Let $f(n)$ be the sum of $n$ terms of an arithmetic progression. Show that
$f(n+3)- 3f(n+2)+3f(n+1)-f(n) = 0$.
Is there any other ways instead of write the specifically form of $f(n),f(n+1),...$ then compute?
Thank you!
On
It isn't necessary to use the formula that explicitly gives the sum for $ \ f(n) \ \ , $ if that's what you're asking.
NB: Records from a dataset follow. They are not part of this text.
(* ===== verification/Reporter.v ===== *)
(** * The reporter thread (src/src/observability.rs: [Reporter], [Evidence])

    What is reported when, over the counters of the observer. Connections go on counting
    while the reporter runs, so each turn of its loop carries the counters its loads find and
    the clock readings it makes. [Evidence::start], the loop and its end are operations on
    the disk. *)
From S2P Require Import Prelude Utf8 BTree Json Disk DiskFacts Bundle Revision Evidence EventLog.

Module Reporter.
Import Evidence Disk EventLog.

Record Reporter := mkReporter {
  started : Z;
  reported : Table Z;
  last_report : Table Z;
  previous : option (Z * Resources);
  panic_reported : bool;
}.

Definition new_reporter (now : Z) : Reporter := mkReporter now (table 0) (table now) None false.

(** ** Failures *)

(** A [connection_failed] event, or a [connection_failure_summary]. *)
Record FailureEvent := mkFailureEvent {
  summarised : bool;
  cell : nat * nat * nat;
  count : Z;
  running : Z;
}.

Definition cells : list (nat * nat * nat) :=
  i ← seq 0 6; j ← seq 0 4; k ← seq 0 16; [(i, j, k)].

Definition set_reported (c : nat * nat * nat) (n now : Z) (r : Reporter) : Reporter :=
  let '(i, j, k) := c in
  mkReporter (started r) (update (λ _, n) i j k (reported r)) (update (λ _, now) i j k (last_report r))
    (previous r) (panic_reported r).

Definition reported_at (c : nat * nat * nat) (r : Reporter) : Z := let '(i, j, k) := c in at_ (reported r) i j k.
Definition last_at (c : nat * nat * nat) (r : Reporter) : Z := let '(i, j, k) := c in at_ (last_report r) i j k.

(** One counter: its first failure at once, later ones in summaries. *)
Definition report_first (c : nat * nat * nat) (total now : Z) (r : Reporter) : list FailureEvent * Reporter :=
  if (0 <? total) && (reported_at c r =? 0)
  then ([mkFailureEvent false c 1 1], set_reported c 1 now r)
  else ([], r).

Definition report_rest (final : bool) (c : nat * nat * nat) (total now : Z) (r : Reporter) : list FailureEvent * Reporter :=
  let old := reported_at c r in
  if (old <? total) && (final || (SAMPLE_INTERVAL <=? Z.max 0 (now - last_at c r)))
  then ([mkFailureEvent true c (Z.max 0 (total - old)) total], set_reported c total now r)
  else ([], r).

Definition report_cell (final : bool) (now : Z) (loads : Table Z) (c : nat * nat * nat) (r : Reporter) :
    list FailureEvent * Reporter :=
  let '(i, j, k) := c in
  let total := at_ loads i j k in
  let '(e1, r) := report_first c total now r in
  let '(e2, r) := report_rest final c total now r in
  (e1 ++ e2, r).

Fixpoint report_cells (final : bool) (now : Z) (loads : Table Z) (cs : list (nat * nat * nat)) (r : Reporter) :
    list FailureEvent * Reporter :=
  match cs with
  | [] => ([], r)
  | c :: cs =>
      let '(e1, r) := report_cell final now loads c r in
      let '(e2, r) := report_cells final now loads cs r in
      (e1 ++ e2, r)
  end.

(** [failures]: its events, which are sent as it goes with their outcome ignored. *)
Definition failures (final : bool) (now : Z) (loads : Table Z) (r : Reporter) : list FailureEvent * Reporter :=
  report_cells final now loads cells r.

Definition failure_json (e : FailureEvent) : Value :=
  let '(i, j, k) := cell e in
  json_object
    [("level", json_str "error");
     ("event", json_str (if summarised e then "connection_failure_summary" else "connection_failed"));
     ("stage", json_opt (λ s, json_str (stage_label s)) (STAGES !! i));
     ("source", json_opt (λ s, json_str (source_label s)) (SOURCES !! j));
     ("error_kind", json_str (kind_label k)); ("count", json_int (count e)); ("total", json_int (running e))]%string.

(** ** Summaries *)

(** [saturating_add] *)
Definition saturating_add (a b : Z) : Z := Z.min (a + b) u64_max.

Definition stage_total (counters : list (list Z)) : Z := foldl saturating_add 0 (mjoin counters).

Definition failures_by_stage (loads : Table Z) : list Z := stage_total <$> loads.

(** CPU milliseconds, elapsed milliseconds and resident bytes since the sample before. *)
Definition resource_delta (resources : option Resources) (prev : option (Z * Resources)) (now : Z) : option (Z * Z * Z) :=
  let? current := resources in
  let? '(time, old) := prev in
  if cpu_ms current <? cpu_ms old then None
  else
    let rss := rss_bytes current - rss_bytes old in
    if (rss <? - 9223372036854775808) || (9223372036854775807 <? rss) then None
    else Some (cpu_ms current - cpu_ms old, Z.max 0 (now - time), rss).

Definition summary_json (phase : string) (uptime : Z) (o : Observer) (resources : option Resources) (delta : option (Z * Z * Z)) : Value :=
  let stages := failures_by_stage (Evidence.failures o) in
  json_object
    [("level", json_str "info"); ("event", json_str "runtime_summary"); ("phase", json_str phase);
     ("uptime_ms", json_int uptime); ("sample_interval_seconds", json_int (SAMPLE_INTERVAL / 1000));
     ("active_connections", json_int (active o)); ("total_connections", json_int (total o));
     ("failures", json_int (foldl saturating_add 0 stages));
     ("failures_by_stage", json_object (zip (stage_label <$> STAGES) (json_int <$> stages)));
     ("rejections", json_int (rejected o)); ("panics", json_int (panics o));
     ("resource_status", json_str (if is_some resources then "available" else "unavailable"));
     ("cpu_time_ms", json_opt json_int (cpu_ms <$> resources)); ("rss_bytes", json_opt json_int (rss_bytes <$> resources));
     ("cpu_delta_ms", json_opt (λ d, json_int d.1.1) delta); ("sample_elapsed_ms", json_opt (λ d, json_int d.1.2) delta);
     ("rss_delta_bytes", json_opt (λ d, json_int d.2) delta)]%string.

(** ** Panics *)

Definition location_json (l : CrashLocation) : Value :=
  json_object [("file", VString (file l)); ("line", json_int (line_number l)); ("column", json_int (column l))]%string.

Definition panic_json (version : string) (sample : PanicDiagnostic) (n : Z) : Value :=
  json_object
    [("location", json_opt location_json (location sample)); ("payload_policy", json_str (payload_policy sample));
     ("backtrace_status", json_str (backtrace_status sample)); ("backtrace", VArray (VString <$> backtrace sample));
     ("backtrace_truncated", VBool (backtrace_truncated sample));
     ("level", json_str "error"); ("event", json_str "runtime_panic"); ("count", json_int n);
     ("version", json_str version)]%string.

(** ** The loop *)

Record Finish := mkFinish { phase : string; outcome : option FatalDiagnostic }.

(** What [recv_timeout] gives. *)
Inductive Heard := Finished (f : Finish) | Disconnected | Timeout.

(** One turn: what was heard, the counters as they are found, a resource sample, and the
    readings of the monotonic clock, in the order of the code. *)
Record Turn := mkTurn {
  heard : Heard;
  seen : Observer;
  resources : option Resources;
  failures_now : Z;
  maintenance_now : Z;
  maintained_now : Z;
  sample_now : Z;
  summary_now : Z;
  uptime_now : Z;
  sampled_now : Z;
}.

Section Run.
Context (to_json : Value → str) (wall : Disk → option Z) (process : Z) (version : string)
  {marker_serde : Revision.Serde ExitMarker}.
Local Abbreviation emit := (emit to_json wall process).
Local Abbreviation lifecycle := (lifecycle to_json wall process).
Local Abbreviation finish_marker := (finish_marker to_json wall process).

Fixpoint emit_all (l : EventLog) (values : list Value) : IO unit :=
  match values with
  | [] => sret tt
  | v :: values => do! _ := emit l v in emit_all l values
  end.

Definition report_failures (l : EventLog) (final : bool) (t : Turn) (r : Reporter) : IO Reporter :=
  let '(events, r) := failures final (failures_now t) (Evidence.failures (seen t)) r in
  do! _ := emit_all l (failure_json <$> events) in sret r.

Definition panic (l : EventLog) (t : Turn) (r : Reporter) : IO Reporter :=
  match panic_reported r, first_panic (seen t) with
  | false, Some sample =>
      do! sent := tried (event to_json wall process l (panic_json version sample (panics (seen t)))) in
      sret (mkReporter (started r) (reported r) (last_report r) (previous r) (is_ok sent))
  | _, _ => sret r
  end.

Definition summary (l : EventLog) (name : string) (t : Turn) (r : Reporter) : IO Reporter :=
  let delta := resource_delta (resources t) (previous r) (summary_now t) in
  do! _ := emit l (summary_json name (uptime_now t - started r) (seen t) (resources t) delta) in
  sret (mkReporter (started r) (reported r) (last_report r) ((λ s, (summary_now t, s)) <$> resources t) (panic_reported r)).

(** The end of an instance that says how it ended. *)
Definition conclude (l : EventLog) (marker : option str) (f : Finish) (t : Turn) (r : Reporter) : IO Reporter :=
  do! r := report_failures l true t r in
  do! r := panic l t r in
  do! r := summary l "final" t r in
  do! logged := tried (lifecycle l (if is_some (outcome f) then "daemon_failed" else "daemon_stopped") (phase f) (outcome f)) in
  do! _ := (if is_ok logged then finish_marker l marker else sret tt) in
  sret r.

(** The loop; the turns are those that happen, and the result says whether it ended. *)
Fixpoint turns (l : EventLog) (marker : option str) (ts : list Turn) (next_sample next_maintenance : Z) (r : Reporter) :
    IO (Reporter * bool) :=
  match ts with
  | [] => sret (r, false)
  | t :: ts =>
      match heard t with
      | Finished f => do! r := conclude l marker f t r in sret (r, true)
      | Disconnected =>
          do! r := panic l t r in
          do! r := report_failures l true t r in
          sret (r, true)
      | Timeout =>
          do! r := report_failures l false t r in
          do! r := panic l t r in
          do! _ := (if next_maintenance <=? maintenance_now t
                    then do! _ := tried (maintenance to_json wall process l) in sret tt else sret tt) in
          let next_maintenance := if next_maintenance <=? maintenance_now t
                                  then maintained_now t + MAINTENANCE_INTERVAL else next_maintenance in
          do! r := (if next_sample <=? sample_now t then summary l "periodic" t r else sret r) in
          let next_sample := if next_sample <=? sample_now t then sampled_now t + SAMPLE_INTERVAL else next_sample in
          turns l marker ts next_sample next_maintenance r
      end
  end.

(** [Reporter::run]: [first] has the readings before the loop. *)
Definition run (l : EventLog) (marker : option str) (first : Turn) (ts : list Turn) (r : Reporter) : IO (Reporter * bool) :=
  do! r := summary l "initial" first r in
  turns l marker ts (sampled_now first + SAMPLE_INTERVAL) (maintained_now first + MAINTENANCE_INTERVAL) r.

(** [Evidence::start], [spawned] being whether the thread started. *)
Definition start (directory : list str) (id : str) (spawned : result Error unit) : IO (EventLog * option str) :=
  do! _ := chance in
  let l := mkEventLog directory id in
  do! _ := validate_path directory in
  do! _ := validate directory INSTANCE_LOCK in
  do! _ := lock directory LOG_LOCK in
  do! _ := lifecycle l "daemon_starting" "startup" None in
  do! marker := begin_marker to_json wall process l in
  match spawned with
  | Ok _ => sret (l, marker)
  | Err e =>
      do! logged := tried (lifecycle l "daemon_failed" "observability" (Some (capture "observability" e))) in
      do! _ := (if is_ok logged then finish_marker l marker else sret tt) in
      serr (Invalid "START_FAILED: cannot start runtime evidence reporter")
  end.

(** [Evidence::ready] *)
Definition ready (l : EventLog) : IO unit := lifecycle l "daemon_ready" "ready" None.

(** What [Evidence::finish] sends. *)
Definition finish_message (name : string) (error : option Error) : Finish := mkFinish name (capture name <$> error).

(** A whole instance: it starts, may become ready, and the reporter runs. *)
Definition instance_log (directory : list str) (id : str) (now : Z) (becomes_ready : bool) (first : Turn) (ts : list Turn) :
    IO (option str * bool) :=
  do! started := start directory id (Ok tt) in
  let '(l, marker) := started in
  do! _ := (if becomes_ready then do! _ := tried (ready l) in sret tt else sret tt) in
  do! ended := run l marker first ts (new_reporter now) in
  sret (marker, snd ended).

End Run.

End Reporter.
You can just consider the differences between successive values of $ \ f(n) \ \ : \ $ we can see from $ \ f(1) \ = \ a_1 \ $ and $ \ f(2) \ = \ f(1) + (a_1 + 1·d) \ $ that we can form a general difference $ \ f(k+1) - f(k) \ = \ a_1 + (k·d) \ \ . $
We can then write the given expression as $$ f(n+3) \ - \ 3·f(n+2) \ + \ 3·f(n+1) \ - \ f(n) $$ $$ = \ \ [ \ f(n + 3) \ - \ f(n + 2) \ ] \ - \ 2·[ \ f(n + 2) \ - \ f(n + 1) \ ] \ + \ [ \ f(n + 1) \ - \ f(n) \ ] $$ $$ = \ \ [ \ a_1 + (n+2)·d \ ] \ - \ 2·[ \ a_1 + (n+1)·d \ ] \ + \ [ \ a_1 + n·d \ ] $$ $$ = \ \ (n + 2 - 2n - 2 + n)·d \ \ = \ \ 0 \ \ . $$
This may provide some idea of how to go about proving the generalization that J.G. describes.
Your expression is the third forward difference of $f$. It vanishes because $f$ is at most quadratic. In particular, a degree-$d$ polynomial's forward difference is of degree $d-1$ if $d\ge1$, or vanishing if $d=0$.